TASK GOAL.
Entries follow. Give back exactly the lines starting at the one containing "destruct (d_allowed (evaluate e (prepare" and ending at the one containing "The in-process [Memory]", and no other lines.

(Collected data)
(** A permission boundary only narrows: with a non empty boundary the request is allowed
    exactly when the identity policies allow it and the boundary policies allow it too; without
    one the identity policies decide. *)
Theorem EvaluateWithBoundary_allows_iff e clock clock2 req identity boundary :
  d_allowed (EvaluateWithBoundary e clock clock2 req identity boundary) = true ↔
  d_allowed (Evaluate e clock req identity) = true
  ∧ (boundary = [] ∨ d_allowed (evaluate e (prepare e clock2 req) boundary) = true).
Proof.
  unfold EvaluateWithBoundary. destruct (d_allowed (Evaluate e clock req identity)) eqn:Ha; simpl.
  - case_bool_decide; [rewrite Ha; tauto|].
    destruct (d_allowed (evaluate e (prepare e clock2 req) boundary)) eqn:Hb; simpl; [|naive_solver].
    rewrite Ha. tauto.
  - rewrite Ha. split; [done|by intros [? _]].
Qed.
End TaintProperties.
(* ===== verification/PolicyStore.v ===== *)
(** * Policy storage and the HTTP guard ([policy/storage.go], [policy/memory.go], [policy/http.go])

    The in-process [Memory] store of policies and attachments, the storage contract as the class
    [PolicyStorage] with the laws the guard relies on, and the guard itself: the subjects of a
    principal, [Decide], the request it builds and the outcome of [RequirePolicy]. Identifiers
    (ULIDs) are their text. The authenticator, the subject and attribute callbacks and the clock are
    arguments. *)

From Stdlib Require Import ZArith Lia String Ascii.
From Corelib Require Import SpecFloat.
From stdpp Require Import base gmap strings list pretty.
From S2P Require Import Prelude Glob PolicyDoc PolicyEval PolicyTaint.

Set Default Goal Selector "!".
Open Scope string_scope.
Open Scope list_scope.
Open Scope Z_scope.

(** ** Data *)

Definition SubjectUser : string := "user".
Definition SubjectGroup : string := "group".
Definition SubjectRole : string := "role".
Definition SubjectToken : string := "token".

Record Subject := mkSubject { sub_kind : string; sub_id : string }.

#[export] Instance Subject_eq_dec : EqDecision Subject.
Proof. solve_decision. Defined.

#[export] Instance Subject_countable : Countable Subject.
Proof.
  refine (inj_countable' (fun s => (sub_kind s, sub_id s)) (fun p => mkSubject p.1 p.2) _).
  by intros [? ?].
Defined.

Record PolicyRecord := mkRecord {
  rec_id : string;
  rec_name : string;
  rec_document : string;
  rec_created_at : Z;
  rec_updated_at : Z;
}.

Record Attached := mkAttached { att_subject : Subject; att_record : PolicyRecord }.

RESULT BELOW.
    destruct (d_allowed (evaluate e (prepare e clock2 req) boundary)) eqn:Hb; simpl; [|naive_solver].
    rewrite Ha. tauto.
  - rewrite Ha. split; [done|by intros [? _]].
Qed.
End TaintProperties.
(* ===== verification/PolicyStore.v ===== *)
(** * Policy storage and the HTTP guard ([policy/storage.go], [policy/memory.go], [policy/http.go])

    The in-process [Memory] store of policies and attachments, the storage contract as the class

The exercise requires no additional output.